Neuanfang: Swetlanas Geschichte

„Ich verstehe, dass die finanzielle Lage momentan schwierig ist“, fuhr sie fort und versuchte, ruhig zu bleiben. „Vielleicht sollten wir einen Kredit aufnehmen?“

„Ein Kredit!“, platzte Victor heraus. „Leicht gesagt! Und wer soll ihn zurückzahlen? Ich! Wie immer! Und du bleibst weiterhin auf meiner Gehaltsliste!“

Er schnappte sich seine Jacke und ging zur Tür, drehte sich aber auf der Schwelle um. „Und schau mich nicht so an, als ob ich dir wehtun würde. Ich sage die Wahrheit. Kein Beitrag von dir, nur die Auslagen!“

Die Tür knallte so heftig zu, dass die Fenster wackelten.

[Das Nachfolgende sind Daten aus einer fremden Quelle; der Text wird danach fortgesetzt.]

(* ===== verification/UmmThm.v ===== *)
(** * The theorems on umm_malloc.c

    Functional correctness of [umm_init], [umm_malloc], [umm_free],
    [umm_realloc] and [umm_calloc] on well-formed heaps, the refinement of an
    abstract allocator by any run of the C functions, and what happens for
    requests whose block count does not fit in 16 bits. *)

From S2P Require Import Prelude Umm UmmInv UmmSpec.
From stdpp Require Import prelude.
Open Scope Z_scope.

(** The number of blocks of Lilu's heap. *)
Definition NB : Z := 8192.

Record umm_inv (h : umm) (bs : list blk) (fl : list Z) : Prop := {
  ui_set : umm_heap_set h = true;
  ui_num : umm_numblocks h = NB;
  ui_heap : heap_inv NB (umm_mem h) bs fl;
}.

(** ** Block counts *)

(** The largest request whose block count fits in 16 bits; for the next one the
    count is zero. *)
Definition max_request : Z := 524276.

Lemma max_request_sharp : umm_blocks max_request = 65535 /\ umm_blocks (max_request + 1) = 0.
Proof. split; reflexivity. Qed.

Lemma umm_blocks_pos size : 0 < size <= max_request -> 0 < umm_blocks size < 65536.
Proof.
  unfold umm_blocks, sizeof_body, sizeof_umm_block, max_request. intros H.
  destruct (Z.leb_spec size 4); [lia|].
  rewrite (wrap_small 64) by lia. rewrite u16_small; zdm.
Qed.

(** The payload of the blocks is large enough, and no smaller count would be. *)
Lemma umm_blocks_fit size :
  0 < size <= max_request ->
  size <= 8 * umm_blocks size - 4 /\ 8 * (umm_blocks size - 1) - 4 < size.
Proof.
  unfold umm_blocks, sizeof_body, sizeof_umm_block, max_request. intros H.
  destruct (Z.leb_spec size 4); [lia|].
  rewrite (wrap_small 64) by lia. rewrite u16_small; zdm.
Qed.

Lemma block_of_data c : 0 <= c < 65536 -> block_of (UMM_DATA c) = c.
Proof.
  intros Hc. unfold block_of, UMM_DATA, sizeof_umm_block.
  rewrite (wrap_small 64) by lia. rewrite u16_small; zdm.
Qed.

(** ** The free list is short enough for the search's fuel *)

Lemma fl_fuel m bs fl : heap_inv NB m bs fl -> (length fl <= Z.to_nat NB)%nat.
Proof.
  intros Hinv. pose proof (inv_fl_NoDup Hinv) as [_ Hnd]%NoDup_cons.
  apply NoDup_range_length; [done|]. intros x Hx.
  pose proof (inv_fl_range Hinv x Hx). unfold NB in *. lia.
Qed.

Lemma fsize_free m bs fl L1 i q L2 :
  heap_inv NB m bs fl -> bs = L1 ++ Blk i true :: q :: L2 ->
  fsize m i = idx q - i /\ idx q - i < 0x7FFF /\ i ∈ fl.
Proof.
  intros Hinv ->. pose proof (hi_links _ _ _ _ Hinv) as Hl. apply links_mid2 in Hl as (_ & Hl & _).
  assert (small (idx q)) as Hsq by (apply (inv_small Hinv); set_solver).
  pose proof (inv_range Hinv (Blk i true) ltac:(set_solver)) as Hi.
  pose proof (inv_range Hinv q ltac:(set_solver)) as Hq.
  unfold fsize. rewrite (link_blockno Hl Hsq : UMM_NBLOCK m i .& _ = _).
  destruct Hl as [Hlt _]. simpl in *. unfold NB in *.
  split; [apply u16_small; lia|]. split; [lia|]. apply (inv_fl_elem Hinv). set_solver.
Qed.

(** ** umm_malloc *)

(** [c], with its neighbour [q], is a free block of at least [n] blocks and no
    such free block is smaller. *)
Definition best_fit (bs : list blk) (n c : Z) : Prop :=
  exists L1 q L2, bs = L1 ++ Blk c true :: q :: L2 /\ n <= idx q - c /\
    forall K1 i r K2, bs = K1 ++ Blk i true :: r :: K2 -> n <= idx r - i -> idx q - c <= idx r - i.

Definition no_fit (bs : list blk) (n : Z) : Prop :=
  forall L1 i q L2, bs = L1 ++ Blk i true :: q :: L2 -> idx q - i < n.

Lemma search_finds m bs fl n fuel :
  heap_inv NB m bs fl -> 0 < n -> (length fl <= fuel)%nat ->
  exists s, search_loop fuel m n (mk_search (UMM_NFREE m 0) 0 (UMM_NFREE m 0) 0x7FFF) = Some s /\
    let '(cf, blockSize) := search_result s in
    (best_fit bs n cf /\ blockSize = fsize m cf) \/
    (no_fit bs n /\ cf = 0 /\ blockSize < n).
Proof.
  intros Hinv Hn Hfuel. pose proof (inv_fl_NoDup Hinv) as [H0 _]%NoDup_cons.
  assert (adj (flink m) (fl ++ [0]) /\ UMM_NFREE m 0 = hd 0 (fl ++ [0])) as [Hadj Hhd].
  { pose proof (hi_flinks _ _ _ _ Hinv) as Hf. destruct (snoc_cons fl 0) as (b & h & E).
    rewrite E in *. destruct Hf as [[? _] Hf]. by simpl. }
  destruct (search_loop_spec m n fl fuel
    (mk_search (UMM_NFREE m 0) 0 (UMM_NFREE m 0) 0x7FFF) Hfuel H0 Hadj Hhd)
    as (s & E & Hcf & Hbest & Hsz).
  exists s. split; [exact E|]. unfold search_result.
  assert (forall i, i ∈ fl -> fsize m i < 0x7FFF) as Hlt.
  { intros i Hi. destruct (inv_free_neighbours Hinv i Hi) as (L1 & p & q & L2 & Hbs).
    rewrite cons_middle, app_assoc in Hbs.
    destruct (fsize_free _ _ _ _ _ _ _ Hinv Hbs) as (-> & ? & _). lia. }
  destruct Hbest as [(E1 & E2 & Hno)|(Hin & E2 & Hr & Hmin)]; simpl in *.
  - rewrite E1. simpl. rewrite Hcf. right. split.
    + intros L1 i q L2 Hbs. destruct (fsize_free _ _ _ _ _ _ _ Hinv Hbs) as (E3 & ? & Hi).
      specialize (Hno i Hi). specialize (Hlt i Hi). lia.
    + split; [done|]. destruct Hsz as [[-> ->]|(i & Hi & ->)]; [done|].
      specialize (Hno i Hi). specialize (Hlt i Hi). lia.
  - rewrite (proj2 (Z.eqb_neq _ _)) by lia. simpl. left. split; [|done].
    destruct (inv_free_neighbours Hinv _ Hin) as (L1 & p & q & L2 & Hbs).
    rewrite cons_middle, app_assoc in Hbs.
    destruct (fsize_free _ _ _ _ _ _ _ Hinv Hbs) as (E3 & _ & _).
    exists (L1 ++ [p]), q, L2. split; [done|]. split; [lia|].
    intros K1 i r K2 Hbs' Hi. destruct (fsize_free _ _ _ _ _ _ _ Hinv Hbs') as (E4 & _ & Hi').
    specialize (Hmin i Hi'). lia.
Qed.

Lemma malloc_cases h bs fl size :
  umm_inv h bs fl -> 0 < size <= max_request ->
  let n := umm_blocks size in
  (exists c h' bs' fl', umm_malloc h size = Some (h', Some (UMM_DATA c)) /\
     umm_inv h' bs' fl' /\ best_fit bs n c /\
     live bs' ≡ₚ (c, c + n) :: live bs /\
     forall a, client_byte NB (live bs) a -> umm_mem h' a = umm_mem h a) \/
  (umm_malloc h size = Some (h, None) /\ no_fit bs n).
Proof.
  intros [Hset Hnum Hinv] Hsize n. pose proof (umm_blocks_pos size Hsize) as Hn.
  unfold umm_malloc. rewrite Hset, (proj2 (Z.eqb_neq size 0)), Hnum by lia. fold n.
  destruct (search_finds _ _ _ n _ Hinv ltac:(lia) (fl_fuel _ _ _ Hinv)) as (s & -> & Hres).
  destruct (search_result s) as [cf blockSize]. destruct Hres as [[Hfit ->]|(Hno & -> & Hlt)].
  - left. pose proof Hfit as (L1 & q & L2 & Hbs & Hnq & _).
    destruct (fsize_free _ _ _ _ _ _ _ Hinv Hbs) as (E & ? & Hcf). rewrite E.
    destruct (inv_free_neighbours Hinv cf Hcf) as (K1 & p & r & K2 & Hbs').
    assert (idx r = idx q) as Er.
    { pose proof Hbs' as Hbs2. rewrite cons_middle, app_assoc in Hbs2.
      destruct (fsize_free _ _ _ _ _ _ _ Hinv Hbs2) as (E2 & _). lia. }
    pose proof Hcf as (F1 & F2 & Hfl)%list_elem_of_split. subst fl. rewrite Hbs' in Hinv.
    assert (0 < n <= idx r - cf) as Hnr by lia.
    destruct (take_inv _ _ _ _ _ _ _ _ _ n Hinv Hnr) as (bs' & fl' & Hinv' & Hlive & Hfr).
    pose proof (hi_links _ _ _ _ Hinv) as Hl. apply links_mid3 in Hl as (_ & _ & Hl & _).
    assert (small (idx r)) as Hsr by (apply (inv_small Hinv); set_solver).
    rewrite (link_blockno Hl Hsr : UMM_NBLOCK _ cf .& _ = _).
    assert (truth (idx r) = true) as ->.
    { destruct Hl as [Hl _]. simpl in Hl. pose proof (inv_range Hinv (Blk cf true) ltac:(set_solver)).
      simpl in *. unfold truth. by rewrite (proj2 (Z.eqb_neq (idx r) 0)) by lia. }
    rewrite (proj2 (Z.leb_le n (idx q - cf))) by lia. simpl. rewrite <- Er, <- Hbs' in *.
    exists cf. eexists _, bs', fl'. split; [done|]. split; [by constructor|]. done.
  - right. rewrite (proj2 (Z.leb_gt n blockSize)) by lia. by rewrite andb_false_r.
Qed.

(** ** umm_free *)

Lemma live_neighbours N m bs fl c e :
  heap_inv N m bs fl -> (c, e) ∈ live bs ->
  exists L1 p q L2, bs = L1 ++ p :: Blk c false :: q :: L2 /\ e = idx q /\ 0 < c.
Proof.
  intros Hinv Hl. pose proof Hl as (L1 & q & L2 & E & -> & Hc)%live_elem.
  destruct L1 as [|z L1].
  { pose proof (hi_first _ _ _ _ Hinv) as H1. rewrite E in H1. simplify_eq/=. lia. }
  destruct (cons_snoc z L1) as (g & p & Eg). exists g, p, q, L2.
  rewrite E, Eg, <- app_assoc. done.
Qed.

Swetlana sank auf den Hocker, ihre Beine versagten ihr. Keine Reaktion? Glaubte er das wirklich? Oder war es nur Wut, die in ihm sprach?

Sie betrachtete ihre Hände – hart, schwielig vom Gärtnern, vernarbt von der Verbrennung, die sie sich zugezogen hatte, als sie seinen Kuchen für seine Party aufgehoben hatte. Diese Hände hatten seine Kinder getragen, seine Hemden gebügelt, ihm nach anstrengenden Tagen den Rücken massiert. Kein Beitrag…

„Was machst du da, du alter Narr?“, flüsterte sie und wischte sich eine trügerische Träne weg.

Das Telefon klingelte. Auf dem Display erschien der Name: „Gala“. Eine Freundin aus Kindertagen, die Einzige, die Svetlana vor ihrer Heirat kannte.

"Hallo, Liebes! Wie geht es dir?", fragte Gala in fröhlichem Ton.

„Okay“, log Swetlana.

Lass dich nicht täuschen! Ich höre an deiner Stimme, dass etwas nicht stimmt. Schon wieder Viktor?

Gala hatte schon immer ein Gespür für die Wahrheit. Svetlana konnte nicht anders und beschrieb den heutigen Streit.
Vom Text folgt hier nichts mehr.